WORK INSTRUCTIONS
Write out, precisely and in full, each line of the material.

● ● ● ● ●

(** X4. [loadCocoClassMapping] numbers the non-blank lines of the labels
    file from 0 in file order: a label is mapped to [n] exactly when it
    is the [n]-th label and does not occur again further down, so a
    repeated label keeps the number of its last occurrence.  A file that
    cannot be opened gives the empty table. *)
Theorem loadCocoClassMapping_numbering (content label : string) (id : Z) :
  (loadCocoClassMapping (Some content) !! label = Some id ↔
   ∃ n : nat, id = Z.of_nat n ∧ file_labels content !! n = Some label ∧
              label ∉ drop (S n) (file_labels content)) ∧
  loadCocoClassMapping None !! label = None.
Proof.
  split; [|apply lookup_empty].
  unfold loadCocoClassMapping. rewrite load_lines_labels.
  apply (assign_labels (file_labels content)).
Qed.

(** The first lines of the COCO labels file, as the tests read them. *)
Example loadCocoClassMapping_coco :
  let table := loadCocoClassMapping
                 (Some ("person" +:+ String "010" ("bicycle " +:+
                        String "010" (String "010" ("car" +:+ String "010" ""))))) in
  table !! "person" = Some 0 ∧ table !! "bicycle" = Some 1 ∧
  table !! "car" = Some 2 ∧ table !! "dog" = None.
Proof. cbn zeta. repeat apply conj; reflexivity. Qed.

(** ** The filter main resolves *)

Lemma ensure_class0 (parsed : list Z) :
  let selected := if Nat.eqb (std_find parsed 0) (length parsed)
                  then parsed ++ [0] else parsed in
  selected ≠ [] ∧ 0 ∈ selected ∧ (parsed = [] → selected = [0]).
Proof.
  cbn zeta.
  destruct (Nat.eqb_spec (std_find parsed 0) (length parsed)) as [He|Hne].
  - split; [by destruct parsed|]. split; [|by intros ->].
    apply elem_of_app. right. left.
  - assert (Hin : 0 ∈ parsed).
    { destruct (decide (0 ∈ parsed)); [done|].
      exfalso. apply Hne. by apply std_find_end. }
    split; [|split; [done|]].
    + intros ->. by apply elem_of_nil in Hin.
    + intros ->. by apply elem_of_nil in Hin.
Qed.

● ● ● ● ●

RESULT
(** X4. [loadCocoClassMapping] numbers the non-blank lines of the labels
    file from 0 in file order: a label is mapped to [n] exactly when it
    is the [n]-th label and does not occur again further down, so a
    repeated label keeps the number of its last occurrence.  A file that
    cannot be opened gives the empty table. *)
Theorem loadCocoClassMapping_numbering (content label : string) (id : Z) :
  (loadCocoClassMapping (Some content) !! label = Some id ↔
   ∃ n : nat, id = Z.of_nat n ∧ file_labels content !! n = Some label ∧
              label ∉ drop (S n) (file_labels content)) ∧
  loadCocoClassMapping None !! label = None.
Proof.
  split; [|apply lookup_empty].
  unfold loadCocoClassMapping. rewrite load_lines_labels.
  apply (assign_labels (file_labels content)).
Qed.

(** The first lines of the COCO labels file, as the tests read them. *)
Example loadCocoClassMapping_coco :
  let table := loadCocoClassMapping
                 (Some ("person" +:+ String "010" ("bicycle " +:+
                        String "010" (String "010" ("car" +:+ String "010" ""))))) in
  table !! "person" = Some 0 ∧ table !! "bicycle" = Some 1 ∧
  table !! "car" = Some 2 ∧ table !! "dog" = None.
Proof. cbn zeta. repeat apply conj; reflexivity. Qed.

(** ** The filter main resolves *)

Lemma ensure_class0 (parsed : list Z) :
  let selected := if Nat.eqb (std_find parsed 0) (length parsed)
                  then parsed ++ [0] else parsed in
  selected ≠ [] ∧ 0 ∈ selected ∧ (parsed = [] → selected = [0]).
Proof.
  cbn zeta.
  destruct (Nat.eqb_spec (std_find parsed 0) (length parsed)) as [He|Hne].
  - split; [by destruct parsed|]. split; [|by intros ->].
    apply elem_of_app. right. left.
  - assert (Hin : 0 ∈ parsed).
    { destruct (decide (0 ∈ parsed)); [done|].
      exfalso. apply Hne. by apply std_find_end. }
    split; [|split; [done|]].
    + intros ->. by apply elem_of_nil in Hin.
    + intros ->. by apply elem_of_nil in Hin.
Qed.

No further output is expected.